Zastosowanie klauzul społecznych w przetargach jest odstępstwem od podstawowych zasad rządzących postępowaniami takich jak równe traktowanie wykonawców. Zamawiający może zastrzec, że wykonawca musi zatrudniać dany odsetek osób z trudnościami na rynku pracy, albo by jego pracownicy byli zatrudnieni na umowach o pracę. Klauzule te mają wspomagać przede wszystkim osoby niepełnosprawne, bezrobotne oraz młodociane. 

Jak czytamy w Gazecie Prawnej, kontrola przeprowadzona przez NIK wskazała, iż występuje znikomy odsetek zastosowania tych klauzul w przetargach publicznych. Zastosowano je jedynie w ponad 5 proc. wszystkich przebadanych zamówień. Tak rzadkie ich stosowanie wynika przede wszystkim z obaw zamawiających, którzy wskazują, iż może to doprowadzić do unieważnienia postępowania, czy też zapewnienia większych środków na realizację zamówienia. 
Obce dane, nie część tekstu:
(** The progress line of the call that wrote [w]. *)
Definition progress_of (w : workbook) : message :=
  Wrote (len (wb_rows w)) (wb_name w).

(** How a computation that can raise ends: it returns, or it raises with
    the workbooks announced on the output and the workbooks on disk at
    that point. *)
Inductive ended (A : Type) : Type :=
| Returned (a : A)
| Raised (why : exception) (announced on_disk : list workbook).

Arguments Returned {A} a.
Arguments Raised {A} why announced on_disk.

(** [write_chunk(rows, part_no)] under the environment. *)
Definition write_chunk_in (e : env) (rows : list row) (part_no : Z)
           (d : list workbook) : ended (list workbook) :=
  match chunk_io e (out_name part_no) with
  | ChunkOk => Returned (write_chunk rows part_no d)
  | WriteRaises => Raised (WriteError (out_name part_no)) d d
  | PrintRaises =>
      Raised (PrintError (out_name part_no)) d (write_chunk rows part_no d)
  end.

(** The body of [for row in parse_rows(fp)] under the environment. *)
Definition loop_body_in (e : env) (st : driver) (r : row) : ended driver :=
  let st' := append_row st r in
  if len (buffer st') =? CHUNK_LIMIT then
    match write_chunk_in e (buffer st') (part_no st') (disk st') with
    | Returned d =>
        Returned {| part_no := part_no st' + 1; buffer := []; disk := d |}
    | Raised why announced on_disk => Raised why announced on_disk
    end
  else Returned st'.

(** The loop: an exception ends it. *)
Fixpoint loop_in (e : env) (rows : list row) (st : driver) : ended driver :=
  match rows with
  | [] => Returned st
  | r :: rest =>
      match loop_body_in e st r with
      | Returned st' => loop_in e rest st'
      | Raised why announced on_disk => Raised why announced on_disk
      end
  end.

(** [if buffer: write_chunk(buffer, part_no)] under the environment. *)
Definition write_remainder_in (e : env) (st : driver) : ended driver :=
  match buffer st with
  | [] => Returned st
  | _ :: _ =>
      match write_chunk_in e (buffer st) (part_no st) (disk st) with
      | Returned d =>
          Returned {| part_no := part_no st; buffer := buffer st; disk := d |}
      | Raised why announced on_disk => Raised why announced on_disk
      end
  end.

(** [process_txt(txt_path)] under the environment: the rows of the lines
    the file delivers go through the loop; if reading then raises, the
    exception leaves the loop and the remainder is not written. *)
Definition process_txt_in (e : env) (txt_path : path) : ended driver :=
  match parse_rows (read_lines e txt_path) with
  | IndexError => Raised SubscriptError [] []
  | Ok rows =>
      match loop_in e rows start with
      | Returned st =>
          if read_raises e txt_path then Raised ReadError (disk st) (disk st)
          else write_remainder_in e st
      | Raised why announced on_disk => Raised why announced on_disk
      end
  end.

(** What a run leaves behind. *)
Record outcome : Type := {
  stdout : list message;
  stderr : list message;
  exit_status : Z;
  written : list workbook
}.

Definition usage : list string :=
  [ "Usage: python txttoexel.py path/to/input.txt";
    "Or place exactly one .txt file in the current folder and run without arguments." ].

Definition chosen_message (name : string) : string :=
  "No path arg given -> using '" ++ name ++ "' in current directory.".

(** An uncaught exception ends the process with status 1. *)
Definition uncaught (out : list message) (why : exception)
           (announced on_disk : list workbook) : outcome :=
  {| stdout := out ++ map progress_of announced;
     stderr := [Traceback why];
     exit_status := 1;
     written := on_disk |}.

(** From [if not input_path.is_file()] to the end of the script. *)
Definition run_on (e : env) (out : list message) (input_path : path)
  : outcome :=
  if negb (is_file e input_path) then
    {| stdout := out;
       stderr := [FileNotFound input_path];
       exit_status := 1;
       written := [] |}
  else
    match process_txt_in e input_path with
    | Returned st =>
        {| stdout := out ++ map progress_of (disk st);
           stderr := [];
           exit_status := 0;
           written := disk st |}
    | Raised why announced on_disk => uncaught out why announced on_disk
    end.

(** The block under [if __name__ == "__main__"]. *)
Definition main (e : env) : outcome :=
  if len (argv e) =? 2 then
    match getitem (argv e) 1 with
    | Ok arg => run_on e [] (ArgPath arg)
    | IndexError => uncaught [] SubscriptError [] []
    end
  else
    let txt_files := cwd_txt e in
    if len txt_files =? 1 then
      match getitem txt_files 0 with
      | Ok name => run_on e [Text (chosen_message name)] (CwdEntry name)
      | IndexError => uncaught [] SubscriptError [] []
      end
    else
      {| stdout := map Text usage; stderr := []; exit_status := 1;
         written := [] |}.

(* ------------------------------------------------------------------ *)
(** ** Vocabulary of the specification *)

(** The line as the normalizer sees it, and its field vector after the
    repair attempt. *)
Definition stripped_line (raw_line : string) : string :=
  PyStr.rstrip_char LF raw_line.

Definition field_vector (raw_line : string) : list string :=
  repaired_parts (stripped_line raw_line).

(** Too few fields to cover the maximum required column index. *)
Definition too_few (parts : list string) : bool :=
  len parts <=? max_col.

(** A line that is skipped: too few fields even after the repair. *)
Definition unparsable (raw_line : string) : bool :=
  too_few (field_vector raw_line).

(** The four exclusions, each on the trimmed field. *)
Definition blank (field : string) : Prop :=
  PyStr.strip field = EmptyString.

Definition known_token (field : string) : Prop :=
  In (PyStr.lower (PyStr.strip field)) skip_tokens.

Definition date_like (field : string) : Prop :=
  PyStr.contains SLASH (PyStr.strip field) = true.

Definition numeric_like (field : string) : Prop :=
  PyStr.strip field <> EmptyString /\
  PyStr.all_chars PyStr.digit_or_hyphen (PyStr.strip field) = true.

(** A field that passes the four exclusions. *)
Definition passes (field : string) : Prop :=
  ~ blank field /\ ~ known_token field /\ ~ date_like field /\
  ~ numeric_like field.

(** A field that passes the four exclusions, as a test. *)
Definition qualifies (field : string) : bool :=
  let v := PyStr.strip field in
  PyStr.truthy v
  && negb (in_skip_tokens (PyStr.lower v))
  && negb (PyStr.contains SLASH v)
  && negb (PyStr.truthy v && PyStr.all_chars PyStr.digit_or_hyphen v).

(** The value of [city_field] for a given [location_raw], read off the
    specification: "Country: City" from the last and the first segment
    when there is a comma, the candidate itself otherwise. *)
Definition normalized_city (location_raw : string) : string :=
  if PyStr.contains COMMA location_raw then
    match comma_segments location_raw with
    | [] => EmptyString
    | s :: rest => last (s :: rest) s ++ ": " ++ s
    end
  else location_raw.

(** Equality up to letter case. *)
Definition same_ignoring_case (a b : string) : Prop :=
  PyStr.lower a = PyStr.lower b.

(** The record of a line with enough fields: the trimmed phone, first
    name and last name fields, then the normalized city. *)
Definition record_of (raw_line : string) : row :=
  (PyStr.strip (nth 0 (field_vector raw_line) EmptyString),
   PyStr.strip (nth 2 (field_vector raw_line) EmptyString),
   PyStr.strip (nth 3 (field_vector raw_line) EmptyString),
   normalized_city (location_raw_of (field_vector raw_line))).

(** What a line yields, as a list of zero or one record. *)
Definition yield_of (raw_line : string) : list row :=
  match parse_line raw_line with
  | Ok (Some r) => [r]
  | _ => []
  end.

(** [ceil(q / l)] for a positive [l]. *)
Definition ceil_div (q l : Z) : Z := (q + l - 1) / l.

(** The part numbers [1 .. n]. *)
Definition parts_upto (n : nat) : list Z := map Z.of_nat (seq 1 n).

(** The size of a workbook, with its part number. *)
Definition part_and_size (w : workbook) : Z * Z :=
  (wb_part w, len (wb_rows w)).

(** The data rows of the workbooks, in the order they were written. *)
Definition rows_written (d : list workbook) : list row :=
  List.concat (map wb_rows d).

(** Every workbook holds exactly [limit] rows. *)
Definition all_full (limit : Z) (d : list workbook) : Prop :=
  Forall (fun w => len (wb_rows w) = limit) d.

(** Every workbook but the last holds exactly [limit] rows, and none is
    empty or larger. *)
Definition only_last_smaller (limit : Z) (d : list workbook) : Prop :=
  all_full limit (removelast d)
  /\ Forall (fun w => 0 < len (wb_rows w) <= limit) d.

(** The workbooks carry the part numbers 1, 2, 3, ... in that order. *)
Definition numbered_from_one (d : list workbook) : Prop :=
  map wb_part d = parts_upto (List.length d).

(** What holds each time the driver is about to pull the next row, [seen]
    being the rows pulled so far. *)
Definition loop_inv (limit : Z) (seen : list row) (st : driver) : Prop :=
  (rows_written (disk st) ++ buffer st)%list = seen
  /\ all_full limit (disk st)
  /\ numbered_from_one (disk st)
  /\ part_no st = 1 + len (disk st)
  /\ len (buffer st) < limit.

(** What holds in every configuration of the driver on [rows]. *)
Definition config_inv (limit : Z) (rows : list row) (c : config) : Prop :=
  match pc c with
  | Reading =>
      exists seen : list row,
        (seen ++ pending c)%list = rows /\ loop_inv limit seen (vars c)
  | Flushing =>
      exists seen : list row,
        (seen ++ pending c)%list = rows
        /\ (rows_written (disk (vars c)) ++ buffer (vars c))%list = seen
        /\ all_full limit (disk (vars c))
        /\ numbered_from_one (disk (vars c))
        /\ part_no (vars c) = 1 + len (disk (vars c))
        /\ len (buffer (vars c)) = limit
  | Done =>
      pending c = []
      /\ rows_written (disk (vars c)) = rows
      /\ only_last_smaller limit (disk (vars c))
      /\ numbered_from_one (disk (vars c))
      /\ len (buffer (vars c)) < limit
      /\ (forall r : row, In r (buffer (vars c)) -> In r rows)
  end.
(** * SF position sync: a shallow embedding and its checked properties

    The program pulls pages of position records from a SuccessFactors
    OData endpoint, keeps the records of one department prefix and
    renders one SQL script per target database.  This file embeds

    - [utils/sqlGenerator.js]   (module [SqlGenerator]),
    - [config/index.js]         (module [Cfg]),
    - [services/sfApiService.js] (module [SfApi]),
    - [index.js], the orchestrator (module [Sync]) and the routes
      (module [Server]),

    together with the pieces of the JavaScript run time they lean on
    (values and their coercions, regular-expression matching, the
    ECMAScript date algorithms), and proves the properties of the
    specification against these definitions. *)

From Stdlib Require Import ZArith List String Ascii Bool Lia.
Import ListNotations.

Local Open Scope string_scope.
Local Open Scope Z_scope.

Set Warnings "-register-all".

(* ================================================================== *)
(** * Strings *)
(* ================================================================== *)

(** A JavaScript string is a sequence of code units; a Coq [string]
    stands for it, one [ascii] per code unit.  Every string operation
    the program uses works position by position. *)
Module Str.

Definition LF : string := String (ascii_of_nat 10) EmptyString.

Definition isDigit (c : ascii) : bool :=
  let n := nat_of_ascii c in (48 <=? n)%nat && (n <=? 57)%nat.

Definition digitVal (c : ascii) : Z := Z.of_nat (nat_of_ascii c) - 48.

Definition digitChar (d : Z) : ascii := ascii_of_nat (Z.to_nat (48 + d)).

(** [s.startsWith(p)] *)
Fixpoint startsWith (p s : string) : bool :=
  match p, s with
  | EmptyString, _ => true
  | String a p', String b s' => Ascii.eqb a b && startsWith p' s'
  | String _ _, EmptyString => false
  end.

(** what is left of [s] after its first [n] code units *)
Fixpoint drop (n : nat) (s : string) : string :=
  match n, s with
  | O, _ => s
  | S n', String _ s' => drop n' s'
  | S _, EmptyString => EmptyString
  end.

(** the first [n] code units of [s] *)
Fixpoint take (n : nat) (s : string) : string :=
  match n, s with
  | O, _ => EmptyString
  | S n', String c s' => String c (take n' s')
  | S _, EmptyString => EmptyString
  end.
(** C5: in every session, at the delivery that takes the object from the
    Initial countdown into Ready (the flag [ready_for_operation] goes from
    false to true), the pending command and its value are [None] afterwards,
    and [send_command] has not been called in the session up to and
    including that delivery: the provisional command was never emitted. *)
Theorem pending_command_discarded `{Externals} (halt : bool)
    (channels data_length : nat) (t0 : Q) (s0 : SignalVisualizer)
    (ins : list input) (i : input) :
  SignalVisualizer_init channels data_length t0 = Ok s0 ->
  let '(ds, s) := run halt ins s0 in
  let '(r, s', o) := deliver i s in
  ready_for_operation s = false ->
  ready_for_operation s' = true ->
  potential_command s' = None
  /\ potential_value s' = None
  /\ forall c, ~ In (SendCommand c) (effects_of ds ++ o).
Proof.
  intros Hinit. destruct (init_fresh _ _ _ _ Hinit) as (_ & _ & _ & Hpc & _).
  pose proof (run_pending halt ins s0) as R.
  destruct (run halt ins s0) as [ds s]. destruct R as (Rp & _ & Rs).
  pose proof (deliver_pending i s) as D.
  destruct (deliver i s) as [[r s'] o]. destruct D as (_ & _ & Ds & Dflip).
  intros Hr Hr'.
  assert (Hcons : pending_consistent s) by (apply Rp; intros _; exact Hpc).
  destruct (Dflip Hcons Hr Hr') as [Hc Hv].
  split; [exact Hc|]. split; [exact Hv|].
  intros c Hin. apply in_app_or in Hin as [Hin|Hin].
  - exact (Rs Hr c Hin).
  - exact (Ds Hr c Hin).
Qed.


(** Witness of C5: a select is captured during the Initial countdown and
    the third tick of the timer discards it. *)
Lemma pending_command_discarded_witness :
  let '(ds, s) := run true Demo.countdown_inputs (Demo.fresh 1) in
  let '(r, s', o) := deliver InitialCountdownTimeout s in
  ready_for_operation s = false
  /\ ready_for_operation s' = true
  /\ potential_command s' = None
  /\ potential_value s' = None
  /\ forall c, ~ In (SendCommand c) (effects_of ds ++ o).
Proof.
  generalize (pending_command_discarded true 1 3 0%Q (Demo.fresh 1)
                Demo.countdown_inputs InitialCountdownTimeout).
  vm_compute. intros W.
  split; [reflexivity|]. split; [reflexivity|]. exact (W eq_refl eq_refl eq_refl).
Defined.

(** ** The first two events *)

(** Settles [counters_account] after one explicit outcome. *)
Ltac counters_facts :=
  cbv beta; simpl;
  let m := fresh "m" in let K := fresh "K" in
  intros m K;
  rewrite ?count_matches_app;
  repeat match goal with
    | Q : forallb is_quiet ?o = true |- context [count_matches ?o] =>
        rewrite (quiet_count_matches o Q)
    end;
  unfold count_matches; simpl;
  (split; [| intros ? ?; in_effects]);
  destruct K as [(? & ? & ?) | (? & ? & ? & ? & ? & ?)];
  simplify_eq;
  try (left; repeat split; simpl; congruence);
  try (right; split; [simpl; congruence|];
       do 2 eexists; split; [simpl; eauto|]; split; [simpl; eauto|]; simpl; lia);
  try (split; [|reflexivity]);
  repeat match goal with
    | Hlt : (_ <? _) = false |- _ => apply Nat.ltb_ge in Hlt
    end;
  try lia; try congruence.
Do stosowania klauzul społecznych nie zachęcają także najwyższe organy państwowe. Skontrolowane przez NIK zamówienia przeprowadzone m.in. przez kancelarię premiera, GUS czy cztery ministerstwa wskazały, iż jedynie w 0,9 proc. postępowań zastosowano klauzule aktywizacyjne. Dodatkowo, samo zastosowanie klauzul społecznych jest w polskim prawie zamówień publicznych fakultatywne, za wyjątkiem obowiązku zatrudniania pracowników na podstawie umowy o pracę.